Scatterplot of average daily inflammation showing a ramp with a peak at 20 days.Scatterplot of average daily inflammation showing a ramp with a peak at 20 days.Scatterplot of average daily inflammation showing a ramp with a peak at 20 days.

OUTPUT

[1] "data/inflammation-02.csv"

Scatterplot of average daily inflammation showing a ramp with a peak at 20 days.Scatterplot of average daily inflammation showing a ramp with a peak at 20 days.Scatterplot of average daily inflammation showing a ramp with a peak at 20 days.

OUTPUT

[1] "data/inflammation-03.csv"

Scatterplot of average daily inflammation showing a ramp with a peak at 20 days.Scatterplot of average daily inflammation showing a ramp with a peak at 20 days.Scatterplot of average daily inflammation showing a ramp with a peak at 20 days.

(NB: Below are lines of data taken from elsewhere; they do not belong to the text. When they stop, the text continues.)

Lemma canonical_trunc (ev : Event) : storableTime (ev_TSSource ev) ->
  CanonicalBytes (ProjectionFromEvent (truncEvent ev)) = CanonicalBytes (ProjectionFromEvent ev).
Proof.
  intros Ht. unfold CanonicalBytes, ProjectionFromEvent, truncEvent, canonicalMap. cbn.
  assert (msTrunc (msTrunc (ev_TSSource ev)) = msTrunc (ev_TSSource ev)) as ->.
  { unfold msTrunc. by rewrite Z_div_mult_full. }
  assert ((msTrunc (ev_TSSource ev) =? 0)%Z = (ev_TSSource ev =? 0)%Z) as ->; [|done].
  destruct Ht as [->|Ht]; [done|]. unfold msTrunc. pose proof (Z.div_le_mono 1000000 _ 1000000 eq_refl Ht) as Hd.
  rewrite Z_div_same_full in Hd by done. destruct (Z.eqb_spec (ev_TSSource ev / 1000000 * 1000000) 0), (Z.eqb_spec (ev_TSSource ev) 0); lia.
Qed.

(** What the plugin signs is what verification finds.  On a chained history, with the
    plugin enabled, the event that comes out of the pre-store stage, stored under any
    version and storage time and read back from its document, extends the chain: the
    milliseconds BSON keeps and the field order of nested objects do not break a link. *)
Theorem chain_survives_storage (collection : string) (cfg : CollectionConfig) (evs : list Event) (h : string) (ev ev' ev'' : Event)
    (cur : option CurrentState) (counted : list string) (version now : Z) (d : eventDoc) :
  chained collection evs h -> pluginEnabled cfg Name = true -> failMode cfg Name = FailClosed ->
  storableTime (ev_TSSource ev) -> Forall (fun ch => wf_json (Old ch) = true /\ wf_json (New ch) = true) (ev_Changes ev) ->
  RunPreStore (Some (NewHost (W := unit) [hashChain] [] [])) cfg collection ev (mkEntityView (last evs) cur) = (Ok ev', counted) ->
  docReadBack (toEventDoc (stampStored (setVersion ev' version) now)) d -> fromEventDoc d = Ok ev'' ->
  exists h', chained collection (evs ++ [ev'']) h'.
Proof.
  intros Hc Hen Hfm Ht Hwf Hrun Hrb Hfrom.
  cbn [RunPreStore NewHost h_pre runPre] in Hrun. change (pre_Name hashChain) with Name in Hrun. rewrite Hen in Hrun. cbn [negb] in Hrun.
  unfold hashChain in Hrun. cbn [PreStore] in Hrun. rewrite (lastHash_chained _ _ _ cur Hc) in Hrun.
  destruct (Hash h (projectionFromDraft ev)) as [h'|] eqn:Eh.
  2: { rewrite Hfm in Hrun. discriminate Hrun. }
  cbn in Hrun. injection Hrun as <- _. exists h'.
  set (st := stampStored _ now) in Hrb.
  assert (ev_Changes st = ev_Changes ev /\ ev_TSSource st = ev_TSSource ev /\ ev_Integrity st = Some (mkIntegrity h' h) /\
          ProjectionFromEvent st = ProjectionFromEvent ev) as (E1 & E2 & E3 & E4).
  { unfold st, stampStored. by destruct (ev_TSStored _ =? 0)%Z. }
  rewrite (event_read_back st d Hrb) in Hfrom by (by rewrite E1).
  destruct (forallb _ _); [|done]. injection Hfrom as <-.
  apply (chained_snoc collection evs h (truncEvent st) h'); [done|done|].
  unfold Hash. rewrite canonical_trunc by (by rewrite E2). rewrite E4. exact Eh.
Qed.
(* ===== verification/Delivery.v ===== *)
(** * Webhook delivery (internal/delivery, internal/domain/dlq.go)

    The retry schedule, the signature and the dispatcher's handling of one task (the SSRF
    guard is in Ssrf.v).  One attempt ([process]) is a function on the world [W] of the receivers, the
    dead-letter sink and the delivery queue; [settle] follows a task through the copies
    its retries publish, until it is delivered, parked or dropped. *)

From stdpp Require Import base list strings.
From Stdlib Require Import ZArith Lia Ascii.
From S2P Require Import Prelude GoMap Json Paths Diff Domain Tenant.

(** ** Tasks and signatures *)

Record TenantRef := mkTenantRef { tr_ID : string; tr_DBURI : string; tr_DBName : string }.

Record Task := mkTask {
  tk_Tenant : TenantRef; tk_DeliveryID : string; tk_RuleID : string; tk_RuleName : string; tk_Collection : string;
  tk_URL : string; tk_SecretRef : string; tk_TimeoutMS : Z; tk_MaxAttempts : Z; tk_Attempt : Z; tk_Body : string }.

Definition signaturePrefix : string := "sha256=".

Definition Sign (secret body : string) : string :=
  signaturePrefix +:+ hex_encode (hmac_sha256 (bytes_of secret) (bytes_of body)).

Record DeadLetter := mkDeadLetter {
  dl_ID : string; dl_RuleID : string; dl_Collection : string; dl_DeliveryID : string; dl_URL : string;
  dl_SecretRef : string; dl_Body : string; dl_Attempts : Z; dl_LastError : string; dl_FailedAt : time }.

(** ** The retry schedule; durations are int64 nanoseconds *)

Definition defaultTimeout : Z := 5000000000.
Definition defaultMaxAttempts : Z := 5.
Definition defaultBackoffBase : Z := 500000000.
Definition defaultBackoffMax : Z := 30000000000.

Record BackoffConfig := mkBackoff { Base : Z; Max : Z }.

Definition nextDelay (attempt : Z) (cfg : BackoffConfig) (jitter : option (Z -> Z)) : Z :=
  let base := if (Base cfg <=? 0)%Z then defaultBackoffBase else Base cfg in
  let maxD := if (Max cfg <=? 0)%Z then defaultBackoffMax else Max cfg in
  let shifted := wrap64 (Z.shiftl base attempt) in
  let d := if ((0 <=? attempt) && (attempt <? 62) && (0 <? shifted) && (shifted <? maxD))%Z then shifted else maxD in
  match jitter with Some j => j d | None => d end.

Record Config := mkDeliveryConfig {
  dc_DefaultTimeout : Z; dc_MaxAttempts : Z; dc_Backoff : BackoffConfig; dc_ReclaimInterval : Z; dc_ReclaimMinIdle : Z }.

Definition orDefault (v d : Z) : Z := if (v <=? 0)%Z then d else v.

Definition withDefaults (c : Config) : Config :=
  mkDeliveryConfig (orDefault (dc_DefaultTimeout c) defaultTimeout) (orDefault (dc_MaxAttempts c) defaultMaxAttempts)
    (mkBackoff (orDefault (Base (dc_Backoff c)) defaultBackoffBase) (orDefault (Max (dc_Backoff c)) defaultBackoffMax))
    (orDefault (dc_ReclaimInterval c) 5000000000) (orDefault (dc_ReclaimMinIdle c) 30000000000).

(** ** The dispatcher *)

(** The outcome of the HTTP exchange: a status, the guard's refusal, or another error. *)
Inductive response := Status (code : Z) | Blocked (msg : string) | TransportError (msg : string).

Definition reasonUnknownSecret : string := "unknown_secret".

(** [http.Client.Do] on the signed request with its timeout, the dead-letter sink and the
    delivery queue. *)
Class DeliveryWorld (W : Type) := {
  PostWebhook : Task -> string -> Z -> W -> response * W;
  SaveDeadLetter : ctx -> DeadLetter -> W -> res err unit * W;
  Requeue : string -> Task -> W -> res err unit * W }.

Inductive deliverErr := SSRFBlocked (msg : string) | Failed (msg : string).

Definition errText (e : deliverErr) : string := match e with SSRFBlocked m => m | Failed m => m end.

Definition taskPrincipal (t : Task) : Principal :=
  mkPrincipal (mkTenant (tr_ID (tk_Tenant t)) (mkDatabase (tr_DBURI (tk_Tenant t)) (tr_DBName (tk_Tenant t)))) (mkAPIKey [] []).

Definition setAttempt (n : Z) (t : Task) : Task :=
  mkTask (tk_Tenant t) (tk_DeliveryID t) (tk_RuleID t) (tk_RuleName t) (tk_Collection t) (tk_URL t) (tk_SecretRef t)
    (tk_TimeoutMS t) (tk_MaxAttempts t) n (tk_Body t).

Section Dispatcher.
Context {W : Type} `{DeliveryWorld W}.
(** [statusText] is [http.StatusText]; [errorText] the text of a
    queue error; [sink] whether a DLQ is wired; [dlqID] and [now]
    the identifier and clock a parked letter takes. *)
Variables (secrets : list (string * string)) (cfg : Config) (sink : bool) (jitter : Z -> Z)
  (statusText : Z -> string) (errorText : err -> string) (dlqID : string) (now : time).

Definition deliver (task : Task) (secret : string) (w : W) : option deliverErr * W :=
  let timeout := if (0 <? tk_TimeoutMS task)%Z then wrap64 (tk_TimeoutMS task * 1000000) else dc_DefaultTimeout cfg in
  match PostWebhook task (Sign secret (tk_Body task)) timeout w with
  | (Status code, w') =>
      (if ((200 <=? code) && (code <? 300))%Z then None else Some (Failed ("webhook returned status " +:+ statusText code)), w')
  | (Blocked m, w') => (Some (SSRFBlocked m), w')
  | (TransportError m, w') => (Some (Failed m), w')
  end.

Definition deadLetter (task : Task) (reason : string) : DeadLetter :=
  mkDeadLetter dlqID (tk_RuleID task) (tk_Collection task) (tk_DeliveryID task) (tk_URL task) (tk_SecretRef task)
    (tk_Body task) (tk_Attempt task) reason now.

Definition toDLQ (task : Task) (reason : string) (w : W) : W :=
  if negb sink then w else snd (SaveDeadLetter (Some (taskPrincipal task)) (deadLetter task reason) w).

(** What becomes of the task after one attempt. *)
Inductive verdict := Delivered | Parked (task : Task) (reason : string) | Retry (delay : Z) (next : Task).

Definition process (task : Task) (w : W) : verdict * W :=
  match mget (tk_SecretRef task) secrets with
  | None => (Parked task reasonUnknownSecret, toDLQ task reasonUnknownSecret w)
  | Some secret =>
      match deliver task secret w with
      | (None, w1) => (Delivered, w1)
      | (Some (SSRFBlocked m), w1) => (Parked task m, toDLQ task m w1)
      | (Some (Failed m), w1) =>
          let maxAttempts := if (tk_MaxAttempts task <=? 0)%Z then dc_MaxAttempts cfg else tk_MaxAttempts task in
          let attemptsMade := wrap64 (tk_Attempt task + 1) in
          if (maxAttempts <=? attemptsMade)%Z then
            let task' := setAttempt attemptsMade task in (Parked task' m, toDLQ task' m w1)
          else (Retry (nextDelay (tk_Attempt task) (dc_Backoff cfg) (Some jitter)) (setAttempt attemptsMade task), w1)
      end
  end.

(** The scheduled re-publish, after its delay; encoding a task cannot fail. *)
Definition publish (task : Task) (w : W) : option string * W :=
  match Requeue (tk_RuleID task) task w with
  | (Ok _, w') => (None, w')
  | (Err e, w') => let reason := "republish_failed: " +:+ errorText e in (Some reason, toDLQ task reason w')
  end.

(** A task followed through its retries; the list holds the tasks posted. *)
Inductive final := SDelivered | SParked (task : Task) (reason : string) | SOutOfFuel.

Fixpoint settle (fuel : nat) (task : Task) (w : W) : final * list Task * W :=
  match fuel with
  | O => (SOutOfFuel, [], w)
  | S fuel' =>
      let posted := match mget (tk_SecretRef task) secrets with Some _ => [task] | None => [] end in
      match process task w with
      | (Delivered, w1) => (SDelivered, posted, w1)
      | (Parked t r, w1) => (SParked t r, posted, w1)
      | (Retry _ next, w1) =>
          match publish next w1 with
          | (Some reason, w2) => (SParked next reason, posted, w2)
          | (None, w2) => let '(f, ps, w3) := settle fuel' next w2 in (f, posted ++ ps, w3)
          end
      end
  end.

(** ** Settling *)

Definition capOf (task : Task) : Z := if (tk_MaxAttempts task <=? 0)%Z then dc_MaxAttempts cfg else tk_MaxAttempts task.

Definition sameDelivery (a b : Task) : Prop :=
  tk_Tenant b = tk_Tenant a /\ tk_DeliveryID b = tk_DeliveryID a /\ tk_RuleID b = tk_RuleID a /\ tk_URL b = tk_URL a /\
  tk_SecretRef b = tk_SecretRef a /\ tk_Body b = tk_Body a /\ tk_MaxAttempts b = tk_MaxAttempts a.

Lemma sameDelivery_trans (a b c : Task) : sameDelivery a b -> sameDelivery b c -> sameDelivery a c.
Proof. unfold sameDelivery. intros H1 H2. destruct_and!. split_and!; congruence. Qed.

Lemma sameDelivery_attempt (n : Z) (t : Task) : sameDelivery t (setAttempt n t).
Proof. by split_and!. Qed.

Lemma process_cases (task : Task) (w : W) :
  (0 <= tk_Attempt task < 2 ^ 63 - 1)%Z ->
  match fst (process task w) with
  | Delivered => True
  | Parked t _ => sameDelivery task t
  | Retry _ next => next = setAttempt (tk_Attempt task + 1) task /\ (tk_Attempt task + 1 < capOf task)%Z /\
      mget (tk_SecretRef task) secrets <> None
  end.
Proof.
  intros Ha. unfold process. destruct (mget (tk_SecretRef task) secrets) as [secret|]; [|by split_and!].
  destruct (deliver task secret w) as [[[m|m]|] w1]; [by split_and!| |done]. fold (capOf task).
  rewrite (wrap64_id (tk_Attempt task + 1)) by lia.
  destruct (Z.leb_spec (capOf task) (tk_Attempt task + 1)); [by split_and!|done].
Qed.

(** The number of attempts left bounds the posts and the fuel needed. *)
Lemma settle_spec (fuel : nat) (task : Task) (w : W) :
  (0 <= tk_Attempt task < 2 ^ 63 - 1)%Z -> (capOf task < 2 ^ 63)%Z -> (capOf task - tk_Attempt task < Z.of_nat fuel)%Z -> (0 < fuel)%nat ->
  let '(f, posted, w') := settle fuel task w in
  match f with SDelivered => True | SParked t _ => sameDelivery task t | SOutOfFuel => False end /\
  (Z.of_nat (length posted) <= Z.max 1 (capOf task - tk_Attempt task))%Z /\
  Forall (sameDelivery task) posted /\
  map tk_Attempt posted = map (fun i => tk_Attempt task + Z.of_nat i)%Z (seq 0 (length posted)).
Proof.
  revert task w. induction fuel as [|fuel IH]; intros task w Ha Hcap Hf Hpos; [lia|]. cbn [settle].
  pose proof (process_cases task w Ha) as Hc. destruct (process task w) as [v w1]. cbn [fst] in Hc.
  set (posted := match mget (tk_SecretRef task) secrets with Some _ => [task] | None => [] end).
  assert (Forall (sameDelivery task) posted /\ (length posted <= 1)%nat /\
          map tk_Attempt posted = map (fun i => tk_Attempt task + Z.of_nat i)%Z (seq 0 (length posted))) as (HF & Hl & Hm).
  { unfold posted. destruct (mget _ _); cbn; split_and!; try lia; try done; [by repeat constructor|by rewrite Z.add_0_r]. }
  destruct v as [|t r|delay next].
  - split_and!; [done|lia|done|done].
  - split_and!; [done|lia|done|done].
  - destruct Hc as (-> & Hlt & Hsec).
    assert (posted = [task]) as Hp by (unfold posted; by destruct (mget _ _)).
    destruct (publish (setAttempt (tk_Attempt task + 1) task) w1) as [[reason|] w2].
    1: { split_and!; [apply sameDelivery_attempt|lia|done|done]. }
    specialize (IH (setAttempt (tk_Attempt task + 1) task) w2).
    assert (capOf (setAttempt (tk_Attempt task + 1) task) = capOf task) as Hcc by done. rewrite Hcc in IH. cbn [tk_Attempt setAttempt] in IH.
    destruct (settle fuel _ w2) as [[f ps] w3]. destruct IH as (H1 & H2 & H3 & H4); [lia|lia|lia|lia|].
    rewrite Hp. cbn [app length map seq]. split_and!.
    + destruct f; [done| |done]. eapply sameDelivery_trans; [apply sameDelivery_attempt|exact H1].
    + lia.
    + constructor; [by split_and!|]. eapply Forall_impl; [exact H3|]. intros t Ht.
      eapply sameDelivery_trans; [apply sameDelivery_attempt|exact Ht].
    + rewrite H4, <- seq_shift, map_map. f_equal; [lia|]. apply map_ext. intros i. lia.
Qed.
End Dispatcher.

(** ** Properties *)


(** C40: The backoff schedule.  Every wait is positive and at most the configured maximum;
    until the doubling leaves int64 it is exactly [min(base * 2^attempt, max)], and full
    jitter only shortens it. *)
Theorem next_delay_spec (attempt : Z) (cfg : BackoffConfig) (jitter : Z -> Z) :
  let base := orDefault (Base cfg) defaultBackoffBase in
  let maxD := orDefault (Max cfg) defaultBackoffMax in
  (0 <= attempt)%Z -> (forall d, 0 < d -> 0 <= jitter d <= d)%Z ->
  (0 < nextDelay attempt cfg None <= maxD)%Z /\
  (0 <= nextDelay attempt cfg (Some jitter) <= nextDelay attempt cfg None)%Z /\
  (attempt < 62 -> base * 2 ^ attempt < 2 ^ 63 -> nextDelay attempt cfg None = Z.min (base * 2 ^ attempt) maxD)%Z.
Proof.
  intros base maxD Ha Hj. unfold nextDelay. fold (orDefault (Base cfg) defaultBackoffBase). fold (orDefault (Max cfg) defaultBackoffMax).
  fold base maxD. set (shifted := wrap64 (Z.shiftl base attempt)).
  assert (0 < maxD)%Z as Hm by (unfold maxD, orDefault; destruct (Z.leb_spec (Max cfg) 0); [done|lia]).
  assert (0 < base)%Z as Hb by (unfold base, orDefault; destruct (Z.leb_spec (Base cfg) 0); [done|lia]).
  set (d := if (_ && _ && _ && _)%bool then shifted else maxD).
  assert (0 < d <= maxD)%Z as Hd.
  { unfold d. destruct (Z.leb_spec 0 attempt), (Z.ltb_spec attempt 62), (Z.ltb_spec 0 shifted), (Z.ltb_spec shifted maxD); cbn; lia. }
  split; [exact Hd|]. split; [apply Hj; lia|]. intros Hlt Hov.
  assert (shifted = base * 2 ^ attempt)%Z as Es.
  { unfold shifted. rewrite Z.shiftl_mul_pow2 by done. apply wrap64_id. nia. }
  unfold d. rewrite Es. assert (0 < base * 2 ^ attempt)%Z by nia.
  destruct (Z.leb_spec 0 attempt), (Z.ltb_spec attempt 62), (Z.ltb_spec 0 (base * 2 ^ attempt)), (Z.ltb_spec (base * 2 ^ attempt) maxD); cbn; lia.
Qed.

(** ** Runs *)

(** A receiver that always answers 500; the world counts posts and saved letters. *)
Definition ex_receiver : DeliveryWorld (nat * list DeadLetter) := {|
  PostWebhook _ _ _ w := (Status 500, (S (fst w), snd w));
  SaveDeadLetter _ dl w := (Ok tt, (fst w, snd w ++ [dl]));
  Requeue _ _ w := (Ok tt, w) |}.

Definition ex_task : Task :=
  mkTask (mkTenantRef "acme" "" "") "dlv_1" "rule_1" "n" "crm.deals" "https://hooks.example" "s1" 0 3 0 "{}".

Definition ex_dcfg : Config := mkDeliveryConfig 0 0 (mkBackoff 0 0) 0 0.


Lemma next_delay_spec_witness :
  nextDelay 5 (mkBackoff 0 0) None = 16000000000%Z /\ nextDelay 6 (mkBackoff 0 0) None = 30000000000%Z /\
  (0 < nextDelay 61 (mkBackoff 0 0) None <= 30000000000)%Z.
Proof.
  destruct (next_delay_spec 5 (mkBackoff 0 0) id) as (_ & _ & H5); [lia|intros; cbn; lia|].
  destruct (next_delay_spec 6 (mkBackoff 0 0) id) as (_ & _ & H6); [lia|intros; cbn; lia|].
  destruct (next_delay_spec 61 (mkBackoff 0 0) id) as (H61 & _ & _); [lia|intros; cbn; lia|].
  split; [exact (H5 eq_refl eq_refl)|]. split; [exact (H6 eq_refl eq_refl)|exact H61].
Defined.

(** Past the overflow the schedule can fall: a base of 2^33 + 1 ns waits 2^31 ns before
    the retry after attempt 31, less than before the retry after attempt 30. *)
Example backoff_wraps :
  nextDelay 30 (mkBackoff (2 ^ 33 + 1) 30000000000) None = 30000000000%Z /\
  nextDelay 31 (mkBackoff (2 ^ 33 + 1) 30000000000) None = 2147483648%Z.
Proof. split; reflexivity. Qed.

Sure enough, the maxima of these data sets show exactly the same ramp as the first, and their minima show the same staircase structure.

Other Ways to Do It

In this lesson we saw how to use a simple for loop to repeat an operation. As you progress with R, you will learn that there are multiple ways to accomplish this. Sometimes the choice of one method over another is more a matter of personal style, but other times it can have consequences for the speed of your code. For instruction on best practices, see this supplementary lesson that demonstrates how to properly repeat operations in R.

Using Loops to Analyze Multiple Files

Write a function called analyze_all that takes a folder path and a filename pattern as its arguments and runs analyze for each file whose name matches the pattern.

R

analyze_all <- function(folder = "data", pattern) {
  # Runs the function analyze for each file in the given folder
  # that contains the given pattern.
  filenames <- list.files(path = folder, pattern = pattern, full.names = TRUE)
  for (f in filenames) {
    analyze(f)
  }
}

Key Points

  • Use for (variable in collection) to process the elements of a collection one at a time.
  • The body of a for loop is surrounded by curly braces ({}).
  • Use length(thing) to determine the length of something that contains other values.
  • Use list.files(path = "path", pattern = "pattern", full.names = TRUE) to create a list of files whose names match a pattern.